🥀 Bab 22 : Obat rindu

3.1K 409 5
                                    

SELAMAT MEMBACA!

"Jangan salahkan aku jika aku hanya ingin bersamamu."

~~***~~

Agnan tidak bisa menyembunyikan rasa senangnya saat ini. Dia terus tersenyum sepanjang jalan apalagi saat dia melirik ke arah Adhisti. Siapa sangka dia berhasil mengajak cewek itu keluar malam-malam begini.

"Kita makan di kafe yah," ujar Agnan.

"Hah? Makan di kafe?" ulang Adhisti.

"Iya."

"Ihh, jalan-jalan macem apaan kalau cuma ke kafe doang?" gerutu Adhisti.

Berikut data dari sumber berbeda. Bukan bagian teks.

(** On a record that exists: the merge is shallow, the two calls are the
    read and the write of the merge, and an accepted write stores it. *)
Lemma updateUser_found
    (w : World) (userId : string) (updates current : gmap string Value) :
  fault 0 w = None →
  node w (user_path userId) = VObj current →
  let r := run (updateUser userId updates) w in
  ∃ merged : gmap string Value,
    (∀ k, merged !! k =
          match updates !! k with Some v => Some v | None => current !! k end) ∧
    issued (updateUser userId updates) w =
      [OGet (user_path userId); OSaveUserToLive (VObj merged)] ∧
    (fault 1 w = None →
       r.1 = Returned ("User " +:+ userId +:+ " updated.") ∧
       rtdb r.2 =
         <[user_path (toString (prop (VObj merged) "id")) := VObj merged]>
           (rtdb w)).
Proof.
  intros Hf Hcur r.
  assert (Hne : node w (user_path userId) ≠ VNull) by (by rewrite Hcur).
  pose proof (run_updateUser_found userId updates w Hf Hne) as Hrun.
  cbv zeta in Hrun. rewrite Hcur in Hrun.
  exists (spread2 current updates). split; [apply spread2_lookup|].
  split.
  - apply issued_app. rewrite Hrun.
    destruct (fault 1 w); simpl; by rewrite <- app_assoc.
  - intros H1. subst r. rewrite Hrun, H1. split; reflexivity.
Qed.

(** C1: for an existing user record and any partial update, [updateUser]
    reads the record, builds the shallow merge of that snapshot with the
    update (a field of the update replaces the snapshot's, every other
    field is the snapshot's) and writes the merged record back; when the
    record does not exist it throws and nothing is written. *)
Theorem updateUser_read_merge_write
    (w : World) (userId : string) (updates : gmap string Value) :
  fault 0 w = None →
  let path := user_path userId in
  let r := run (updateUser userId updates) w in
  (∀ current : gmap string Value,
     node w path = VObj current →
     ∃ merged : gmap string Value,
       (∀ k, merged !! k =
             match updates !! k with Some v => Some v | None => current !! k end) ∧
       issued (updateUser userId updates) w =
         [OGet path; OSaveUserToLive (VObj merged)] ∧
       (fault 1 w = None →
          r.1 = Returned ("User " +:+ userId +:+ " updated.") ∧
          rtdb r.2 =
            <[user_path (toString (prop (VObj merged) "id")) := VObj merged]>
              (rtdb w))) ∧
  (node w path = VNull →
     r.1 = Thrown (new_Error "Failed to update user: User not found") ∧
     issued (updateUser userId updates) w = [OGet path] ∧
     rtdb r.2 = rtdb w).
Proof.
  intros Hf path r. split.
  - intros current Hcur. exact (updateUser_found w userId updates current Hf Hcur).
  - intros Hnull. subst r.
    rewrite (run_updateUser_missing userId updates w Hf Hnull).
    split; [reflexivity|]. split; [|reflexivity].
    apply issued_app.
    by rewrite (run_updateUser_missing userId updates w Hf Hnull).
Qed.

Lemma updateUser_read_merge_write_witness :
  (run (updateUser "u1" {[ "credits" := VNum 10 ]}) sample_world).1 =
    Returned "User u1 updated." ∧
  node (run (updateUser "u1" {[ "credits" := VNum 10 ]}) sample_world).2
    (user_path "u1") = VObj (<["credits" := VNum 10]> alice).
Proof.
  destruct (updateUser_read_merge_write sample_world "u1"
              {[ "credits" := VNum 10 ]} eq_refl) as [Hfound _].
  destruct (Hfound alice eq_refl) as (merged & _ & _ & Hok).
  destruct (Hok eq_refl) as [Hret _].
  split; [exact Hret | vm_compute; reflexivity].
Defined.

(** C9: on an existing user record, [banUser userId reason] writes the
    record with [isLocked] set to [true] and every other field as it was
    read; the reason is not persisted, so two calls that differ in the
    reason only leave the same stored state. *)
Theorem banUser_locks_and_drops_reason
    (w : World) (userId reason : string) (current : gmap string Value) :
  accepts 2 w →
  node w (user_path userId) = VObj current →
  let r := run (banUser userId reason) w in
  ∃ stored : gmap string Value,
    issued (banUser userId reason) w =
      [OGet (user_path userId); OSaveUserToLive (VObj stored)] ∧
    rtdb r.2 =
      <[user_path (toString (prop (VObj stored) "id")) := VObj stored]> (rtdb w) ∧
    stored !! "isLocked" = Some (VBool true) ∧
    (∀ k, k ≠ "isLocked" → stored !! k = current !! k) ∧
    (∀ reason' : string, run (banUser userId reason') w = r).
Proof.
  intros Hacc Hcur r.
  assert (H0 : fault 0 w = None) by (apply (accepts_fault 2); [done | lia]).
  assert (H1 : fault 1 w = None) by (apply (accepts_fault 2); [done | lia]).
  destruct (updateUser_found w userId {[ "isLocked" := VBool true ]} current
              H0 Hcur) as (stored & Hmerge & Hissued & Hok).
  destruct (Hok H1) as [_ Hdb].
  exists stored. split; [exact Hissued|]. split; [exact Hdb|].
  split; [|split].
  - rewrite Hmerge. by rewrite lookup_singleton_eq.
  - intros k Hk. rewrite Hmerge. by rewrite lookup_singleton_ne.
  - reflexivity.
Qed.

Lemma banUser_locks_and_drops_reason_witness :
  ∃ stored : gmap string Value,
    rtdb (run (banUser "u1" "spam") sample_world).2 =
      <[user_path (toString (prop (VObj stored) "id")) := VObj stored]>
        (rtdb sample_world) ∧
    stored !! "isLocked" = Some (VBool true) ∧
    run (banUser "u1" "abuse") sample_world = run (banUser "u1" "spam") sample_world.
Proof.
  assert (Hacc : accepts 2 sample_world) by constructor.
  destruct (banUser_locks_and_drops_reason sample_world "u1" "spam" alice
              Hacc eq_refl) as (stored & _ & Hdb & Hlock & _ & Hreason).
  exists stored. split; [exact Hdb|]. split; [exact Hlock|]. apply Hreason.
Defined.

(* ===================================================================== *)
(** ** Lost updates *)
(* ===================================================================== *)

(** [updateUser] is two steps: the read, and the write of the merge onto
    what that read returned, whatever the record has become since. *)
Lemma updateUser_two_steps (userId : string) (updates current : gmap string Value)
    (w : World) :
  fault 0 w = None →
  node w (user_path userId) = VObj current →
  ∃ pending : Proc string,
    step (updateUser userId updates) w =
      (pending, after_remote (OGet (user_path userId)) w) ∧
    ∀ w1 : World,
      fault 0 w1 = None →
      let merged := VObj (spread2 current updates) in
      step pending w1 =
        (Ret ("User " +:+ userId +:+ " updated."),
         saveUserToLive merged (after_remote (OSaveUserToLive merged) w1)).
Proof.
  intros Hf Hcur. unfold updateUser, get, call. simpl.
  unfold remote. simpl. rewrite fault_0, Hf.
  fold (node w (user_path userId)). rewrite Hcur. simpl.
  eexists. split; [reflexivity|].
  intros w1 Hf1. simpl. unfold remote. simpl. rewrite fault_0, Hf1.
  reflexivity.
Qed.

Lemma node_saveUserToLive (u : Value) (userId : string) (w : World) :
  prop u "id" = VStr userId →
  node (saveUserToLive u w) (user_path userId) = u.
Proof.
  intros Hid. unfold node, saveUserToLive. simpl. rewrite Hid. simpl.
  by rewrite lookup_insert_eq.
Qed.

Lemma merged_id (current updates : gmap string Value) (userId : string) :
  current !! "id" = Some (VStr userId) → updates !! "id" = None →
  prop (VObj (spread2 current updates)) "id" = VStr userId.
Proof.
  intros Hc Hu. simpl. by rewrite spread2_lookup, Hu, Hc.
Qed.

(** C7: an update reads and then writes, and nothing checks that the
    record is still the one that was read.  When two invocations on the
    same record both read before either writes, the second write is the
    merge onto the stale snapshot: a field set by the first writer only
    is back to what the snapshot had, though both invocations report
    success.  One invocation after the other keeps that field. *)
Theorem concurrent_updateUser_clobbers
    (w : World) (userId field : string) (current a b : gmap string Value)
    (va : Value) :
  accepts 4 w →
  node w (user_path userId) = VObj current →
  current !! "id" = Some (VStr userId) →
  a !! "id" = None → b !! "id" = None →
  a !! field = Some va → b !! field = None → current !! field ≠ Some va →
  (let '(p, q, w') :=
     interleave [First; Second; First; Second]
       (updateUser userId a) (updateUser userId b) w in
   outcome p = Some (Returned ("User " +:+ userId +:+ " updated.")) ∧
   outcome q = Some (Returned ("User " +:+ userId +:+ " updated.")) ∧
   count_ops is_write (drop (length (log w)) (log w')) = 2%nat ∧
   ∃ stored : gmap string Value,
     node w' (user_path userId) = VObj stored ∧
     stored !! field = current !! field ∧
     stored !! field ≠ Some va) ∧
  (let w' := (run (updateUser userId b) (run (updateUser userId a) w).2).2 in
   ∃ stored : gmap string Value,
     node w' (user_path userId) = VObj stored ∧
     stored !! field = Some va).
Proof.
  intros Hacc Hcur Hid Ha Hb Hfa Hfb Hold.
  assert (H0 : fault 0 w = None) by (apply (accepts_fault 4); [done | lia]).
  assert (H1 : fault 1 w = None) by (apply (accepts_fault 4); [done | lia]).
  assert (H2 : fault 2 w = None) by (apply (accepts_fault 4); [done | lia]).
  assert (H3 : fault 3 w = None) by (apply (accepts_fault 4); [done | lia]).
  split.
  - destruct (updateUser_two_steps userId a current w H0 Hcur)
      as (pa & Hread_a & Hwrite_a).
    set (w1 := after_remote (OGet (user_path userId)) w) in *.
    assert (Hcur1 : node w1 (user_path userId) = VObj current) by exact Hcur.
    assert (H01 : fault 0 w1 = None)
      by (subst w1; by rewrite fault_after_remote).
    destruct (updateUser_two_steps userId b current w1 H01 Hcur1)
      as (pb & Hread_b & Hwrite_b).
    set (w2 := after_remote (OGet (user_path userId)) w1) in *.
    assert (H02 : fault 0 w2 = None)
      by (subst w2 w1; by rewrite !fault_after_remote).
    specialize (Hwrite_a w2 H02). cbv zeta in Hwrite_a.
    set (ma := VObj (spread2 current a)) in *.
    set (w3 := saveUserToLive ma (after_remote (OSaveUserToLive ma) w2)) in *.
    assert (H03 : fault 0 w3 = None).
    { subst w3 w2 w1. unfold saveUserToLive.
      change (fault 0 (after_remote (OSaveUserToLive ma)
                (after_remote (OGet (user_path userId)) (after_remote (OGet (user_path userId)) w))) = None).
      by rewrite !fault_after_remote. }
    specialize (Hwrite_b w3 H03). cbv zeta in Hwrite_b.
    set (mb := VObj (spread2 current b)) in *.
    cbn [interleave]. rewrite Hread_a. cbn [interleave]. rewrite Hread_b.
    cbn [interleave]. rewrite Hwrite_a. cbn [interleave]. rewrite Hwrite_b.
    split; [reflexivity|]. split; [reflexivity|]. split.
    + subst w3 w2 w1. simpl. rewrite <- !app_assoc.
      rewrite drop_app_length. reflexivity.
    + exists (spread2 current b). split.
      * apply node_saveUserToLive. by apply merged_id.
      * rewrite spread2_lookup, Hfb. done.
  - cbv zeta.
    assert (Hne : node w (user_path userId) ≠ VNull) by (by rewrite Hcur).
    rewrite (run_updateUser_found userId a w H0 Hne).
    rewrite H1, Hcur. cbn [snd].
    set (ma := merged_user (VObj current) a).
    set (w2 := saveUserToLive ma _).
    assert (Hn2 : node w2 (user_path userId) = ma).
    { subst w2. apply node_saveUserToLive. by apply merged_id. }
    assert (Hf2 : fault 0 w2 = None).
    { subst w2. unfold saveUserToLive.
      change (fault 0 (after_remote (OSaveUserToLive ma)
                (after_remote (OGet (user_path userId)) w)) = None).
      by rewrite !fault_after_remote. }
    assert (Hf3 : fault 1 w2 = None).
    { subst w2. unfold saveUserToLive.
      change (fault 1 (after_remote (OSaveUserToLive ma)
                (after_remote (OGet (user_path userId)) w)) = None).
      by rewrite !fault_after_remote. }
    assert (Hne2 : node w2 (user_path userId) ≠ VNull) by (by rewrite Hn2).
    rewrite (run_updateUser_found userId b w2 Hf2 Hne2).
    rewrite Hf3, Hn2. cbn [snd].
    exists (spread2 (spread2 current a) b). split.
    + apply node_saveUserToLive. apply merged_id; [|done].
      by rewrite spread2_lookup, Ha.
    + by rewrite !spread2_lookup, Hfb, Hfa.
Qed.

"Belum jadi pacar aja udah main nawar-nawar."

"Terserah gue lah."

"Yaudah deh, lo maunya kemana?"

"Pasar malam," jawab Adhisti antusias.

"Dimana pasar malam?"

"Nggak jauh kok dari sini, lo belok kiri aja. Gue udah lama pengen ke sana cuma nggak ada temen. Ngajak Diana, dia malah nggak mau. Katanya kayak anak kecil."

"Lo kan emang anak kecil," kekeh Agnan.

"Gue udah tujuh belas tahun kok."

"Umur lo yang tujuh belas tapi sikap lo kayak anak TK," ujar Agnan sambil tersenyum geli.

"Ihh, dasar nyebelin lo." Adhisti mencubit lengan Agnan sampai cowok itu mengaduh kesakitan tapi akhirnya dia malah tertawa juga.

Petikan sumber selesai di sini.